Résumé : Francis, dix-sept ans, vit avec sa mère dans un Trailer Park, à Claymont, New Jersey. Lorsqu’il apprend qu’il est le fils d’un donneur anonyme sélectionné pour son QI, Francis se met en tête de retrouver son géniteur. Il entraîne dans son road trip son meilleur ami, le geek Grover, et la mystérieuse Anne-May, dont il vient de tomber amoureux.

Mon avis : Un grand merci aux Editions Slatkine pour cet excellent moment de lecture. J’avais déjà eu un aperçu de l’univers de cet auteur en lisant son recueil de nouvelles « La vérité sur le mensonge« l’an dernier.
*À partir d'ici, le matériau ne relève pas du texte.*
(** The engine's variables after a handler that re-runs the effects. *)
Lemma forget_step_shape (s : App) (e : Event) (rnd : Stream) :
  (forall now, e <> TimerFires now) ->
  forget (step e rnd s) = forget s
  \/ exists s0,
       forget (step e rnd s) = forget (metricsEffect (metricsCleanup s0))
       /\ metrics s0 = metrics s /\ serverLoad s0 = serverLoad s
       /\ legitimateTraffic s0 = legitimateTraffic s
       /\ maliciousTraffic s0 = maliciousTraffic s
       /\ (e <> Click -> isSimulating s0 = isSimulating s)
       /\ (e = Click -> isSimulating s0 = negb (isSimulating s)).
Proof.
  intros He. destruct e as [ | key v | key | v | now | ].
  - right. exists (set_isSimulating (negb (isSimulating s)) s).
    split.
    + unfold step, handle, onClick, setIsSimulating.
      destruct (isSimulating s); cbn [negb Bool.eqb];
        rewrite forget_runEffects; reflexivity.
    + cbn. repeat split; auto; congruence.
  - right. unfold step, handle, onChangeServerConfig.
    eexists. split; [rewrite forget_runEffects; reflexivity | ].
    cbn. repeat split; auto; congruence.
  - right. unfold step, handle, onChangeSecurity.
    eexists. split; [rewrite forget_runEffects; reflexivity | ].
    cbn. repeat split; auto; congruence.
  - unfold step, handle, onChangeAttackIntensity.
    destruct (v =? attackIntensity s)%Z; [left; reflexivity | right].
    eexists. split; [rewrite forget_runEffects; reflexivity | ].
    cbn. repeat split; auto; congruence.
  - elim (He now). reflexivity.
  - left. apply forget_onAnimationFrame.
Qed.

Lemma metricsEffect_derived (s0 : App) :
  serverLoad (metricsEffect (metricsCleanup s0)) = serverLoad s0
  /\ legitimateTraffic (metricsEffect (metricsCleanup s0)) = legitimateTraffic s0
  /\ maliciousTraffic (metricsEffect (metricsCleanup s0)) = maliciousTraffic s0
  /\ metrics (metricsEffect (metricsCleanup s0))
     = (if isSimulating s0 then metrics s0 else []).
Proof.
  unfold metricsEffect, metricsCleanup. cbn [isSimulating set_interval].
  destruct (isSimulating s0); cbn; auto.
Qed.

(** ** The timer and the history between ticks *)

(** X1: in every reachable state the interval timer exists exactly while
    the simulation runs, and its callback closes over the current attack
    intensity, security measures and server configuration: no tick ever
    computes with values older than the last slider or checkbox event. *)
Theorem X1_timer_closure_current (s : App) :
  reachable s ->
  interval s =
  if isSimulating s
  then Some (mkClosure (attackIntensity s) (security s) (serverConfig s))
  else None.
Proof.
  intros Hs. destruct (reachable_Inv s Hs) as [_ _ H _ _ _ _ _ _]. exact H.
Qed.

Lemma X1_timer_closure_current_witness :
  reachable reconfigured
  /\ interval reconfigured =
     if isSimulating reconfigured
     then Some (mkClosure (attackIntensity reconfigured) (security reconfigured)
                  (serverConfig reconfigured))
     else None.
Proof.
  split; [apply reachable_reconfigured | ].
  apply (X1_timer_closure_current reconfigured). apply reachable_reconfigured.
Defined.

(** X2: whenever the simulation is idle the history is empty, and so is
    the chart, and the live-analysis panel is not rendered; this holds at
    the first render, after a stop, and after any slider or checkbox used
    while idle. *)
Theorem X2_idle_history_empty (s : App) :
  reachable s -> Idle s ->
  metrics s = [] /\ chartData s = mkChartData [] [] /\ liveAnalysis s = None.
Proof.
  intros Hs Hi. destruct (reachable_Inv s Hs) as [_ _ _ H _ _ _ _ _].
  unfold chartData, liveAnalysis. rewrite (H Hi), Hi. repeat split.
Qed.

Lemma X2_idle_history_empty_witness :
  reachable halted /\ Idle halted
  /\ metrics halted = [] /\ chartData halted = mkChartData [] []
  /\ liveAnalysis halted = None.
Proof.
  split; [apply reachable_halted | ]. split; [reflexivity | ].
  apply (X2_idle_history_empty halted); [apply reachable_halted | reflexivity].
Defined.

(** X3: the sliders keep the configuration in range: in every reachable
    state cpu is in [1,32], ram in [1,128], bandwidth in [1,10000],
    storage in [1,2000] and the attack intensity in [0,100]. *)
Theorem X3_configuration_in_range (s : App) :
  reachable s ->
  config_ok (serverConfig s) /\ intensity_ok (attackIntensity s).
Proof.
  intros Hs. destruct (reachable_Inv s Hs) as [H1 H2 _ _ _ _ _ _ _]. auto.
Qed.

Lemma X3_configuration_in_range_witness :
  reachable reconfigured
  /\ config_ok (serverConfig reconfigured)
  /\ intensity_ok (attackIntensity reconfigured).
Proof.
  split; [apply reachable_reconfigured | ].
  apply (X3_configuration_in_range reconfigured). apply reachable_reconfigured.
Defined.

Lemma step_keeps_derived (s : App) (e : Event) (rnd : Stream) :
  (forall now, e <> TimerFires now) ->
  serverLoad (step e rnd s) = serverLoad s
  /\ legitimateTraffic (step e rnd s) = legitimateTraffic s
  /\ maliciousTraffic (step e rnd s) = maliciousTraffic s.
Proof.
  intros He.
  destruct (forget_step_shape s e rnd He) as [E | (s0 & E & _ & H1 & H2 & H3 & _)].
  - repeat split.
    + apply (f_equal serverLoad) in E. exact E.
    + apply (f_equal legitimateTraffic) in E. exact E.
    + apply (f_equal maliciousTraffic) in E. exact E.
  - destruct (metricsEffect_derived s0) as (D1 & D2 & D3 & _).
    repeat split.
    + apply (f_equal serverLoad) in E. cbn in E. congruence.
    + apply (f_equal legitimateTraffic) in E. cbn in E. congruence.
    + apply (f_equal maliciousTraffic) in E. cbn in E. congruence.
Qed.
Tout n’est pas au beau fixe dans la vie de Francis, jeune ado né sous le signe du « loser ». Il habite avec sa mère dans un camp de caravanes et les conditions sont dures. Sa mère, bipolaire, navigue entre état dépressif et internement en hôpital psychiatrique. Déjà qu’il n’a jamais connu son père et qu’il en a souffert, il a été abandonné une deuxième fois quand son beau-père, qui quittera sa mère en emmenant son demi-frère. Pendant un des séjours de sa mère à l’hôpital, il fait la connaissance de Anne-May , une adolescente qui y est également internée et tombe amoureux fou. Et lorsque sa mère fait une tentative de suicide, elle lui laisse une lettre en lui révélant la vérité sur sa naissance et lui donnant une piste pour retrouver qui était son père : un donneur de sperme dans un programme de « banque de sperme de personnes ayant un QI de génies.
Fort de cette information, le jeune homme va se lancer dans un road-trip qui va lui faire traverser tous les Etats-Unis à la recherche de son génie de père. Cette lettre ouvre pour lui la voie de l’espoir : s’il est fils de génie, son père lui a forcément transmis des capacités hors du commun et il ne reste plus qu’à trouver lesquelles… Il part avec son seul ami et l’adolescente rencontrée à la clinique ; au programme un road-trip, la découverte du jeu à Las Vegas, et l’enquête pour retrouver le nom de son père et ensuite faire sa connaissance.
En plus du côté « aventure et découverte de l’amour » plusieurs thèmes importants sont cœur du roman : les expériences scientifiques en matière de génétique, l’eugénisme, l’importance de la présence d’un père dans la vie d’un enfant, le rêve américain, la quête identitaire, l’importance de la génétique dans la vie, l’addiction, les rapports sociaux, l’amour, l’amitié, le mensonge, la puissance du rêve, la fracture sociale, l’importance de transmission, des racines.
Et comme le suspense est présent tout au long du roman, cela fait une lecture très plaisante même si parfois la partie « amoureuse » est un peu longuette…

Extraits :

Bien sûr que sa mère serait bientôt rétablie, le problème était plutôt qu’elle se remettrait à aller mal un jour ou l’autre. Parce qu’elle semblait ne plus pouvoir échapper à la trinité diabolique : les hommes, la maniaco-dépression, le séjour en clinique.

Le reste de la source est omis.